#### TASK ITEM:
Up to and including the line with "From S2P Require Import Balancer", restate the records below word for word, beginning with their first line.

=-=-=

(* ===== verification/HttpTheorems.v ===== *)
(** * The HTTP server against the orchestrator's state machine

    Every request acts on the orchestrator as a sequence of its commands and
    queries; requests without the right to act leave the state alone; viewers
    only read. *)

From Stdlib Require Import Ascii String.
From Corelib Require Import SpecFloat.
From S2P Require Import Prelude GoLang GoText GoFloat GoSort GoTime Effects Model Scheduler Badger.
From S2P Require Import Balancer World Store StoreFacts StoreTheorems Events Secrets Rollout.
From S2P Require Import Placement Reconcile ReconcileFacts Deployments Nodes Services Autoscaler.
From S2P Require Import RBAC Volumes Lease Jobs Control Invariant Machine Metrics Validation Auth.
From S2P Require Import Http Handlers HttpFacts.

Section Refinement.
Context {DB : Type} `{!Badger Blob DB, !BadgerLaws Blob DB} {E : Env} {J : JWT} {AE : AuthEnv} {HE : HttpEnv}.
Implicit Types (w : World DB) (s : HTTPServer DB).

(** A command of the orchestrator, or a query. *)
Definition api_step w w' : Prop := command_step w w' \/ idle w w'.

Abbreviation api := (rtc api_step).

#[export] Instance Queries_api : Queries api.
Proof. split; [apply _|]. intros w w' H. apply rtc_once. by right. Qed.

Lemma api_command c {A} (m : M (World DB) A) :
  (forall w, (run_command c w).2 = (m w).2) -> steps api m.
Proof. intros H w. apply rtc_once. left. exists c. by rewrite H. Qed.

Lemma discard_state {A} (m : M (World DB) A) w : (discard m w).2 = (m w).2.
Proof. unfold discard, mbind, M_bind. by destruct (m w) as [[]]. Qed.

(** Choose the command by the operation. *)
Ltac command :=
  lazymatch goal with
  | |- steps _ (RegisterNode ?n) => apply (api_command (CmdRegisterNode n))
  | |- steps _ (HeartbeatNode ?n ?u) => apply (api_command (CmdHeartbeatNode n u))
  | |- steps _ (DrainNode ?n) => apply (api_command (CmdDrainNode n))
  | |- steps _ (RemoveNode ?n) => apply (api_command (CmdRemoveNode n))
  | |- steps _ (CreateDeployment ?x) => apply (api_command (CmdCreateDeployment x))
  | |- steps _ (UpdateDeployment ?i ?x) => apply (api_command (CmdUpdateDeployment i x))
  | |- steps _ (RollbackDeployment ?i ?x) => apply (api_command (CmdRollbackDeployment i x))
  | |- steps _ (DeleteDeployment ?i) => apply (api_command (CmdDeleteDeployment i))
  | |- steps _ (Autoscaler.UpsertAutoscalerPolicy ?p) => apply (api_command (CmdUpsertAutoscalerPolicy p))
  | |- steps _ (DeleteAutoscalerPolicy ?p) => apply (api_command (CmdDeleteAutoscalerPolicy p))
  | |- steps _ (IngestDeploymentMetric ?x) => apply (api_command (CmdIngestDeploymentMetric x))
  | |- steps _ (Services.CreateService ?x) => apply (api_command (CmdCreateService x))
  | |- steps _ (SelectServiceEndpoint ?i ?x) => apply (api_command (CmdSelectServiceEndpoint i x))
  | |- steps _ (ReleaseServiceEndpoint ?i) => apply (api_command (CmdReleaseServiceEndpoint i))
  | |- steps _ (Deployments.CreateNamespace ?x) => apply (api_command (CmdCreateNamespace x))
  | |- steps _ (Deployments.UpsertNamespaceQuota ?x) => apply (api_command (CmdUpsertNamespaceQuota x))
  | |- steps _ (Deployments.UpsertSecret ?x) => apply (api_command (CmdUpsertSecret x))
  | |- steps _ (Volumes.UpsertPersistentVolume ?x) => apply (api_command (CmdUpsertPersistentVolume x))
  | |- steps _ (Volumes.UpsertPersistentVolumeClaim ?x) =>
      apply (api_command (CmdUpsertPersistentVolumeClaim x))
  | |- steps _ (Volumes.UpsertNetworkPolicy ?x) => apply (api_command (CmdUpsertNetworkPolicy x))
  | |- steps _ (RBAC.UpsertRoleBinding ?x) => apply (api_command (CmdUpsertRoleBinding x))
  | |- steps _ (Jobs.UpsertJob ?x) => apply (api_command (CmdUpsertJob x))
  | |- steps _ (Jobs.UpsertCronJob ?x) => apply (api_command (CmdUpsertCronJob x))
  | |- steps _ (PollAssignments ?n ?x) => apply (api_command (CmdPollAssignments n x))
  | |- steps _ (ReportWorkloadStatus ?i ?x ?c) => apply (api_command (CmdReportWorkloadStatus i x c))
  | |- steps _ (SubscribeEvents ?b) => apply (api_command (CmdSubscribeEvents b))
  | |- steps _ RecoverCluster => apply (api_command CmdRecoverCluster)
  end; intros w; [> reflexivity || apply discard_state].

Lemma api_RouteServiceTraffic name strategy :
  steps api (RouteServiceTraffic name strategy : M (World DB) (Service * ServiceEndpoint * string * Z)).
Proof.
  unfold RouteServiceTraffic. apply steps_bind; [apply _|apply query_findServiceByName, _|]. intros svc.
  apply steps_bind; [apply _|command|]. intros ep. steps_tac.
Qed.

Lemma api_check_access r svc ep k : steps (via api) k -> steps (via api) (check_access r svc ep k).
Proof. intros H. unfold check_access. via_tac. Qed.

Lemma api_release ep : steps (via api) (release ep).
Proof. apply via_release. command. Qed.

Lemma api_handleConnect name r : steps (via api) (handleConnect name r).
Proof.
  unfold handleConnect. apply via_on_success_or_404; [apply _|apply api_RouteServiceTraffic|].
  intros [[[svc ep] h] p]. apply via_defer; [apply _|apply api_release|]. apply api_check_access. via_tac.
Qed.

Lemma api_handleProxy name r : steps (via api) (handleProxy name r).
Proof.
  unfold handleProxy. apply steps_bind; [apply _|apply via_circuitOpen, _|]. intros [o reason].
  destruct o; [via_tac|]. apply steps_bind; [apply _|apply via_call; [apply _|apply api_RouteServiceTraffic]|].
  intros [[[[svc ep] h] p]|e]; [|via_tac]. apply via_defer; [apply _|apply api_release|].
  apply api_check_access. via_tac.
Qed.

Lemma api_handle route r : steps (via api) (handle route r).
Proof.
  destruct route; cbn [handle];
    unfold handleHealthz, handlePrometheusMetrics, handleRegisterNode, handleNodeSubroutes,
      handleDeployments, handleDeploymentByID, handleAutoscalers, handleAutoscalerByID,
      handleDeploymentMetrics, handleNodeHealthTrends, handleCluster, handleWorkerSubroutes,
      handleWorkloadSubroutes, handleServices, handleServiceSubroutes, handleNamespaces,
      handleQuotas, handleSecrets, handlePersistentVolumes, handlePersistentVolumeClaims,
      handleNetworkPolicies, handleJobs, handleCronJobs, handleRoleBindings, handleRecoveryRun,
      handleDNSResolve, handleDNSSidecarResolve, handleNetworkServiceSubroutes, handleEvents,
      handleEventStream, collection;
    via_tac; first [command|apply api_release|apply api_handleConnect|apply api_handleProxy].
Qed.

(** ** Runs of the server *)

(** A request, a turn of an event stream, or a command of the control loop,
    which shares the orchestrator with the server. *)
Inductive server_step : relation (HTTPServer DB) :=
| step_serve r s : server_step s (serve r s).2
| step_stream ch turn s : server_step s (stream_step ch turn s).2
| step_control c s : server_step s (orch (run_command c) s).2.

Lemma inv_same_db w w' : w_db w' = w_db w -> inv w -> inv w'.
Proof. unfold inv. by intros ->. Qed.

Lemma api_inv w w' : rtc api_step w w' -> inv w -> inv w'.
Proof.
  induction 1 as [|w w1 w' [[c ->]|[n ->]] _ IH]; intros Hw; [done| |]; apply IH.
  - exact (proj1 (safe_run_command c w Hw)).
  - by eapply inv_same_db.
Qed.

Lemma stream_same_db ch turn s :
  w_db (s_orch (stream_step ch turn s).2) = w_db (s_orch s).
Proof.
  destruct turn; [done|done|]. cbn -[w_subscribers]. unfold mbind, M_bind. cbn -[w_subscribers lookup].
  destruct (w_subscribers _ !! ch) as [sub|]; [|done].
  destruct (Subscriber_queue sub) as [|evt rest]; done.
Qed.

Lemma server_step_inv s s' : server_step s s' -> inv s.(s_orch) -> inv s'.(s_orch).
Proof.
  destruct 1 as [r s|ch turn s|c s]; intros Hs.
  - eapply api_inv; [|exact Hs]. exact (via_serve api r api_handle s).
  - eapply inv_same_db; [|exact Hs]. apply stream_same_db.
  - unfold orch. destruct (run_command c (s_orch s)) as [x w] eqn:Ew. cbn.
    replace w with (run_command c (s_orch s)).2 by by rewrite Ew. exact (proj1 (safe_run_command c _ Hs)).
Qed.

(** The HTTP server refines the orchestrator's state machine.  Whatever a
    request holds and whatever the database, the token service and the
    upstreams answer, its effect on the orchestrator is a sequence of commands
    and queries; hence after any sequence of requests, turns of event streams
    and passes of the control loop, started on an empty database, the stored
    deployments and policies satisfy the invariant of the state machine. *)
Theorem serve_refines :
  (forall r s, rtc api_step s.(s_orch) (serve r s).2.(s_orch))
  /\ (forall s0 s, (forall k, db_get s0.(s_orch).(w_db) k = None) -> rtc server_step s0 s ->
        inv s.(s_orch)).
Proof.
  split; [intros r s; exact (via_serve api r api_handle s)|].
  intros s0 s H0 Hs. assert (Hi : inv s0.(s_orch)) by (intros k b; by rewrite H0). clear H0.
  induction Hs as [|s0 s1 s Hstep _ IH]; [done|]. apply IH. by eapply server_step_inv.
Qed.

End Refinement.

(** ** Who may act *)

Section Guard.
Context {DB : Type} `{!Badger Blob DB} {E : Env} {J : JWT} {AE : AuthEnv} {HE : HttpEnv}.
Implicit Types (w : World DB) (s : HTTPServer DB).

(** Nothing the API serves has changed: the orchestrator apart from its clock,
    the breakers and the streams. *)
Definition quiet : relation (HTTPServer DB) := fun s s' =>
  idle s.(s_orch) s'.(s_orch) /\ s'.(s_breakers) = s.(s_breakers) /\ s'.(s_streams) = s.(s_streams).

#[export] Instance quiet_PreOrder : PreOrder quiet.
Proof.
  split; [by intros s|]. intros x y z (H1 & H2 & H3) (H4 & H5 & H6).
  split; [by etrans|]. by rewrite H5, H6.
Qed.

(** The path after the version prefix is removed, as the inner handlers see
    it. *)
Definition api_path (p : string) : string :=
  if HasPrefix p "/api/v1/" then TrimPrefix p "/api"
  else if String.eqb p "/api/v1" then "/v1" else p.

Definition versioned (r : Request) : Request :=
  r <| r_principal := None |> <| r_Path ::= api_path |>.

(** The token of the request is accepted as [p0]'s. *)
Definition authenticated (r : Request) s (p0 : Principal) : Prop :=
  exists w, idle s.(s_orch) w
    /\ (VerifyBearer (header_Get r.(r_Header) "Authorization") (s.(s_verifier), w)).1 = Ok p0.

(** [p] is [p0] with the roles that the stored bindings grant its subject. *)
Definition with_bindings (r : Request) s (p0 p : Principal) : Prop :=
  p = p0
  \/ exists w bound, idle s.(s_orch) w
       /\ (EffectiveRolesForSubject env_stack p0.(Principal_Subject) (requestNamespace r) w).1 = Ok bound
       /\ p = p0 <| Principal_Roles ::= fun roles => mergeRoles roles bound |>.

Definition identified (r : Request) s (p : Principal) : Prop :=
  exists p0, authenticated r s p0 /\ with_bindings r s p0 p.

Lemma quiet_WriteHeader code : steps quiet (WriteHeader code : M (HTTPServer DB) unit).
Proof. intros s. destruct (WriteHeader_response code s) as (res & w & ->). by split. Qed.

Lemma quiet_modify f :
  (forall s, s_orch (f s) = s_orch s /\ s_breakers (f s) = s_breakers s /\ s_streams (f s) = s_streams s) ->
  steps quiet (modify f : M (HTTPServer DB) unit).
Proof. intros H s. destruct (H s) as (Ho & Hb & Hs). split; [cbn; by rewrite Ho|done]. Qed.

Lemma quiet_respond f : steps quiet (respond f : M (HTTPServer DB) unit).
Proof. by apply quiet_modify. Qed.

Lemma quiet_set_header k v : steps quiet (set_header k v : M (HTTPServer DB) unit).
Proof. apply quiet_respond. Qed.

Lemma quiet_written code c : steps quiet (WriteHeader code ;; respond (Write c) : M (HTTPServer DB) unit).
Proof. apply steps_bind; [apply _|apply quiet_WriteHeader|intros _; apply quiet_respond]. Qed.

Lemma quiet_writeAPIError st c m d : steps quiet (writeAPIError st c m d : M (HTTPServer DB) unit).
Proof. apply steps_bind; [apply _|apply quiet_set_header|intros _; apply quiet_written]. Qed.

Lemma quiet_refused e st c m d : steps quiet (audit e ;; writeAPIError st c m d : M (HTTPServer DB) unit).
Proof. apply steps_bind; [apply _|by apply quiet_modify|intros _; apply quiet_writeAPIError]. Qed.

(** A request that is refused: it ends in a panic, or with one of the statuses
    that the middlewares answer. *)
Definition denied (x : Res unit * HTTPServer DB) : Prop :=
  (exists e, x.1 = Err e) \/ x.2.(s_w).(rw_status) ∈ [Some 400; Some 401; Some 403].

Definition fresh_writer s : Prop := s.(s_w).(rw_status) = None.

Lemma denied_writeAPIError st c m d s : st ∈ [400; 401; 403] -> fresh_writer s ->
  denied (writeAPIError st c m d s).
Proof.
  intros Hst Hf. right. destruct s as [? ? ? ? ? w]. destruct w. unfold fresh_writer in Hf. cbn in Hf. subst.
  apply list_elem_of_In in Hst. apply list_elem_of_In.
  destruct Hst as [<-|[<-|[<-|[]]]]; [left|right; left|do 2 right; left]; reflexivity.
Qed.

=-=-=

#### WRITTEN SOLUTION:
(* ===== verification/HttpTheorems.v ===== *)
(** * The HTTP server against the orchestrator's state machine

    Every request acts on the orchestrator as a sequence of its commands and
    queries; requests without the right to act leave the state alone; viewers
    only read. *)

From Stdlib Require Import Ascii String.
From Corelib Require Import SpecFloat.
From S2P Require Import Prelude GoLang GoText GoFloat GoSort GoTime Effects Model Scheduler Badger.
From S2P Require Import Balancer World Store StoreFacts StoreTheorems Events Secrets Rollout.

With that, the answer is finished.